Black History Month

February 16, 2023

   Tuesday, on the fifth anniversary of the Parkland mass shooting, we awakened to another blood soaked Valentine’s Day.  Monday night, with an active shooter loose on their campus,  Michigan State students were told that their only options were to “Run. Hide. Fight,” underscoring just how badly we failed them.  Again and again, in places where they should be learning, laughing, studying and flirting, they are barricading doors and hiding in closets. When they finally received word from adults messaging from a safe distance that the crisis was over, they told us that they don’t know what to feel.

      It is hard to escape the conclusion that this country is addicted to hatred and violence.  We repeatedly watch our children slaughtered with weapons of war and do nothing to stop the carnage. There are those in our midst so dedicated to cultivating cruelty and so determined to keep Black people at the bottom of our societal hierarchy that they ban books about baseball greats Jackie Robinson, Hank Aaron and Roberto Clemente.  In the Florida statehouse, DeSantis plots to ride a wave of anti-Blackness and homophobia to the White House and The New York Times helpfully describes his attacks as “building his brand.”

     Meanwhile, we mistake the presence of two Black quarterbacks in the Super Bowl for “progress”, glossing over the fact that the game itself is the spectacle where  the brains and bodies of predominantly Black men are pummeled for our entertainment.  We conveniently forget that there are only four Black head coaches in a sport where 70% of the players are men of color (Source:  “Where are all the Black NFL coaches?” by James Brown, USAToday.com, 2/5/23).

    The chickens have finally come home to roost.  A country built on the myth of white superiority is on a foundation of ashes that is crumbling beneath us.  Behind the book bans and the hard right turn to fascism are a group of people terrified that they might  be exposed.  They know that every story of Black achievement, no matter how anodyne, features the irrational antipathy and capricious violence of white people as a backdrop. 
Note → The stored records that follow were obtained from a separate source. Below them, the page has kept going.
(* ===== verification/MemWire.v ===== *)
(** * A validating API server in memory

    Toy codecs for durations, times and metadata that satisfy [MetaJSONLaws], and the
    API server of MemCluster with every answer checked against the schema, an
    instance of [TypedServer].  The theorems of Wire and Schema are applied to both. *)

From S2P Require Import Prelude Types GoFloat Cluster Workload Notify Status Health Reconciler.
From S2P Require Import Safety MemCluster Schema Validator Wire MemTls Scenarios.

(** ** Codecs *)

Definition enc_text_map (m : gmap string string) : jv := JMap ((fun p => (p.1, JText p.2)) <$> map_to_list m).
Definition dec_text_map (v : jv) : option (gmap string string) :=
  ms ← members v; list_to_map <$> mapM (fun p : string * jv => (fun s => (p.1, s)) <$> dec_phase p.2) ms.

Definition text_time (s : string) : option Z := trunc <$> text_z s.

Definition dec_time_list (l : list jv) : option (option Z) :=
  match l with
  | [] => Some None
  | [JText s] => Some <$> text_time s
  | _ => None
  end.

#[export] Instance mem_json : MetaJSON := {
  fmt_Duration := z_text;
  parse_Duration := text_z;
  fmt_Time := z_text;
  parse_Time := text_time;
  enc_Meta m := JList [JText (om_Name m); JText (om_Namespace m); JText (om_ResourceVersion m);
    JInt (om_Generation m); JList (option_list ((fun t => JText (z_text t)) <$> om_DeletionTimestamp m));
    enc_text_map (om_Annotations m); JList (JText <$> om_Finalizers m)];
  dec_Meta o :=
    match o with
    | None => Some zero_meta
    | Some (JList [JText n; JText ns; JText rv; JInt g; JList d; a; JList fs]) =>
        d' ← dec_time_list d; a' ← dec_text_map a; fs' ← mapM dec_phase fs;
        Some (mkMeta n ns rv g d' a' fs')
    | _ => None
    end;
  enc_Condition c := JList [JText (c_Type c); JText (c_Status c); JText (c_Reason c); JText (c_Message c);
    JText (z_text (c_LastTransitionTime c)); JInt (c_ObservedGeneration c)];
  dec_Condition v :=
    match v with
    | JList [JText t; JText s; JText r; JText m; JText lt; JInt g] =>
        (fun lt' => mkCondition t s r m lt' g) <$> text_time lt
    | _ => None
    end
}.

Lemma text_time_text t : text_time (z_text t) = Some (trunc t).
Proof. unfold text_time. by rewrite text_z_text. Qed.

Lemma text_map_roundtrip m : dec_text_map (enc_text_map m) = Some m.
Proof.
  unfold dec_text_map, enc_text_map. cbn.
  assert (forall l : list (string * string), mapM (fun p : string * jv => (fun s => (p.1, s)) <$> dec_phase p.2)
    ((fun p => (p.1, JText p.2)) <$> l) = Some l) as ->.
  { induction l as [|[k v] l IH]; [done|]. cbn in *. by rewrite IH. }
  cbn. by rewrite list_to_map_to_list.
Qed.

#[export] Instance mem_json_laws : MetaJSONLaws.
Proof.
  split.
  - intros d _. apply text_z_text.
  - intros t _. apply text_time_text.
  - done.
  - intros m _. cbn [dec_Meta enc_Meta mem_json].
    assert (mapM dec_phase (JText <$> om_Finalizers m) = Some (om_Finalizers m)) as ->
      by (induction (om_Finalizers m) as [|f fs IH]; [done|]; cbn; by rewrite IH).
    rewrite text_map_roundtrip. destruct m as [n ns rv g [t|] a fs]; cbn; [|done]. by rewrite text_time_text.
  - intros c _. cbn. by rewrite text_time_text.
Qed.

(** ** Validation *)

Definition checked {A} (ok : A -> bool) (r : result A) : result A :=
  match r with
  | Ok a => if ok a then Ok a else Err (ErrOther "invalid object")
  | Err e => Err e
  end.

Lemma checked_ok {A} ok (r : result A) a : checked ok r = Ok a -> ok a = true.
Proof. destruct r as [x|e]; simpl; [|done]. destruct (ok x) eqn:E; [|done]. by intros [= <-]. Qed.

Definition count_ok (o : option Z) : bool := match o with Some n => bool_decide (in_int32 n) | None => true end.

#[local] Instance typed_mem : KubeClient World := {|
  kc_Now := kc_Now (KubeClient := mem_client);
  kc_GetWD k w := (checked (fun wd => bool_decide (crd_wd wd)) (kc_GetWD (KubeClient := mem_client) k w).1, w);
  kc_ListWDs := kc_ListWDs (KubeClient := mem_client);
  kc_UpdateWD := kc_UpdateWD (KubeClient := mem_client);
  kc_StatusUpdateWD := kc_StatusUpdateWD (KubeClient := mem_client);
  kc_GetDeployment k w := (checked (fun d => count_ok (dp_Replicas d))
    (kc_GetDeployment (KubeClient := mem_client) k w).1, w);
  kc_GetStatefulSet k w := (checked (fun s => count_ok (ss_Replicas s))
    (kc_GetStatefulSet (KubeClient := mem_client) k w).1, w);
  kc_GetCronJob := kc_GetCronJob (KubeClient := mem_client);
  kc_GetRollout := kc_GetRollout (KubeClient := mem_client);
  kc_Patch := kc_Patch (KubeClient := mem_client);
  kc_GetSecret := kc_GetSecret (KubeClient := mem_client)
|}.

#[local] Instance typed_mem_laws : TypedServer.
Proof.
  split.
  - intros k w wd Hg. apply checked_ok in Hg. by apply bool_decide_eq_true in Hg.
  - intros k w d n Hg Hn. apply checked_ok in Hg. rewrite Hn in Hg. by apply bool_decide_eq_true in Hg.
  - intros k w s n Hg Hn. apply checked_ok in Hg. rewrite Hn in Hg. by apply bool_decide_eq_true in Hg.
Qed.

(** A dependency that suspends its dependent, with fields left out. *)
Definition wd_sparse : WorkloadDependency :=
  mkWD (mkMeta "api-needs-db" "prod" "1" 1 None ∅ [FinalizerName])
    (mkSpec (mkRef "Deployment" "api" "") [mkDependsOn "Deployment" "db" "" (mkHealthCondition 0 0 0)]
       (mkOnDegraded "" 0) "" (Some (mkNotify "" (Some (mkSecretKeyRef "hook" "")) [])))
    (mkStatus PhaseDegraded None (Some (900 * Second + 7)) None None "" []).

Definition sparse_world : World :=
  mkWorld (1000 * Second) {[ req0 := wd_sparse ]}
    (<[ key "db" := deployment "db" 1 0 ]> {[ key "api" := deployment "api" 3 3 ]}) ∅ ∅ ∅ ∅.

Lemma reconcile_stays_typed_witness :
  let '(_, sys) := (Reconcile req0 : MW World Ret) (MkSys sparse_world []) in
  Forall typed_write (out sys) /\
  (Phase ∘ wd_Status <$> wds (env sys) !! req0) = Some PhaseSuspended.
Proof.
  destruct (reconcile_stays_typed req0 (MkSys sparse_world [])) as (tr & Htr & HF).
  destruct ((Reconcile req0 : MW World Ret) (MkSys sparse_world [])) as [r sys] eqn:E.
  split.
  - simpl in Htr. rewrite Htr. exact HF.
  - assert (sys = ((Reconcile req0 : MW World Ret) (MkSys sparse_world [])).2) as -> by (rewrite E; reflexivity).
    vm_compute. reflexivity.
Defined.

Lemma wire_roundtrip_witness :
  dec_WD (default_WD (enc_WD wd_sparse)) = Some (normal_wd wd_sparse) /\
  normal_wd wd_sparse =
    mkWD (mkMeta "api-needs-db" "prod" "1" 1 None ∅ [FinalizerName])
      (mkSpec (mkRef "Deployment" "api" "") [mkDependsOn "Deployment" "db" "" (mkHealthCondition 100 0 0)]
         (mkOnDegraded "ScaleToZero" 0) "strict" (Some (mkNotify "" (Some (mkSecretKeyRef "hook" "url")) [])))
      (mkStatus PhaseDegraded None (Some (900 * Second)) None None "" []).
Proof.
  assert (schema_wd wd_sparse) as Hs by (apply (bool_decide_eq_true (schema_wd wd_sparse)); vm_compute; reflexivity).
  assert (storable_wd wd_sparse) as Ht by (repeat constructor; vm_compute; congruence).
  split; [exact (proj1 (wire_roundtrip (W := World) wd_sparse Hs Ht))|reflexivity].
Defined.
     Their fragile egos cannot bear for people to learn the truth—that Black people resisted enslavement and Jim Crow and achieved over and over again, in spite of unspeakable odds placed against us.  We achieved not simply in sports and culture, but in medicine, engineering, and most foundationally, democracy.

        As The 1619 Project demonstrates persuasively, more than any other group of citizens, it is Black people who forced this country to begin to live up to its ideals for all people.  Fascists know that their power is dependent on keeping people ignorant and hateful.  They can’t risk having white children develop empathy and Black children develop pride.  Let’s be clear about the endgame.  American fascists know that if you feed people poison and arm them with guns, they will destroy themselves.